Study of thermo-photovoltaic cells based on quantum nanostructures of III-V materials

Abstract

In this work, we investigate the performance of a new generation of thermo-photovoltaic (TPV) cells engineered from hybrid quantum nanostructures based on III–V semiconductor materials. The main objective of our research is to exploit the synergistic integration of narrow band-gap antimonides with the unique optoelectronic properties of III–V alloys, thereby enabling ultrabroadband absorption extending from the visible to the far-infrared domain. This spectral versatility opens the pathway for significantly enhanced photoelectric conversion efficiency, surpassing the limits of conventional photovoltaic technologies.
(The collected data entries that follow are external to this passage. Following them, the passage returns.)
Lemma size_shape m r c : has_shape m r c → 0 < r → size m = Returns (r, c).
Proof.
  intros Hm Hr. destruct (has_shape_lookup m r c 0 Hm Hr) as (row & Hrow & Hlen).
  unfold size. rewrite (vec_at_Some _ _ _ Hrow), bind_Returns.
  destruct Hm as [-> _]. by rewrite Hlen.
Qed.

End Shapes.

(** ** Multiplication *)

Section Multiplication.
Context {T : Type} `{Element T}.
Context (mat1 mat2 : Matrix T) (m n c : nat).
Hypothesis Hlhs : has_shape mat1 m n.
Hypothesis Hrhs : has_shape mat2 n c.

Lemma holds_ext (v v' : nat → nat → T) r c' res :
  (∀ i j, i < r → j < c' → v i j = v' i j) → holds v r c' res → holds v' r c' res.
Proof.
  intros Hv [Hshape Hcells]. split; [done |].
  intros i j Hi Hj. rewrite <- Hv by done. by apply Hcells.
Qed.

Lemma dot_S (lhs rhs : Matrix T) i j k :
  dot lhs rhs i j (S k)
  = T_add (dot lhs rhs i j k) (T_mul (entry lhs i k) (entry rhs k j)).
Proof. unfold dot. by rewrite seq_S, foldl_snoc. Qed.

Lemma holds_zero r c' : holds (λ _ _, T_zero) r c' (Matrix_of_dims r c').
Proof.
  split; [apply Matrix_of_dims_value_shape |].
  intros i j Hi Hj. by apply Matrix_of_dims_value_cell.
Qed.

(** One execution of [res.m_matrix[i][j] += mat1.m_matrix[i][k] * mat2.m_matrix[k][j]]. *)
Lemma mul_step_spec v i k j res :
  holds v m c res → i < m → k < n → j < c →
  ∃ res', mul_step mat1 mat2 i k j res = Returns res' ∧
    holds (λ i' j', if decide (i' = i ∧ j' = j)
                    then T_add (v i j) (T_mul (entry mat1 i k) (entry mat2 k j))
                    else v i' j') m c res'.
Proof.
  intros [Hshape Hcells] Hi Hk Hj.
  destruct (has_shape_cell mat1 m n i k Hlhs Hi Hk) as [a Ha].
  destruct (has_shape_cell mat2 n c k j Hrhs Hk Hj) as [b Hb].
  pose proof (Hcells i j Hi Hj) as Hc.
  destruct (mat_set_spec res m c i j (T_add (v i j) (T_mul a b)) Hshape Hi Hj)
    as (res' & Hset & Hshape' & Hcells').
  exists res'. split.
  - unfold mul_step.
    by rewrite (mat_get_cell _ _ _ _ Ha), bind_Returns,
      (mat_get_cell _ _ _ _ Hb), bind_Returns, (mat_get_cell _ _ _ _ Hc), bind_Returns.
  - split; [done |]. intros i' j' Hi' Hj'. rewrite Hcells'.
    rewrite (cell_entry _ _ _ _ Ha), (cell_entry _ _ _ _ Hb).
    case_decide; [done |]. by apply Hcells.
Qed.

Ltac progress_cases :=
  unfold mul_progress, mul_progress_original;
  repeat case_decide; try lia; try done.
The novelty of this study lies in the nanotechnology-driven design of the active medium: by tailoring the dimensional confinement of carriers in 0D quantum dots, 1D quantum wires, and 2D quantum wells, it becomes possible to precisely control absorption, carrier transport, and thermal management. Such nanostructuration not only broadens the optical response but also enhances phonon scattering and thermal stability, key challenges in high-performance TPV systems. The proposed approach thus provides a multifunctional platform that unites photovoltaic and thermoelectric effects within a single hybrid device, this research demonstrates a pathway toward highly efficient, spectrally versatile, and thermally robust energy conversion devices, positioning hybrid nanostructured TPVs as a disruptive technology in the future of renewable and sustainable energy.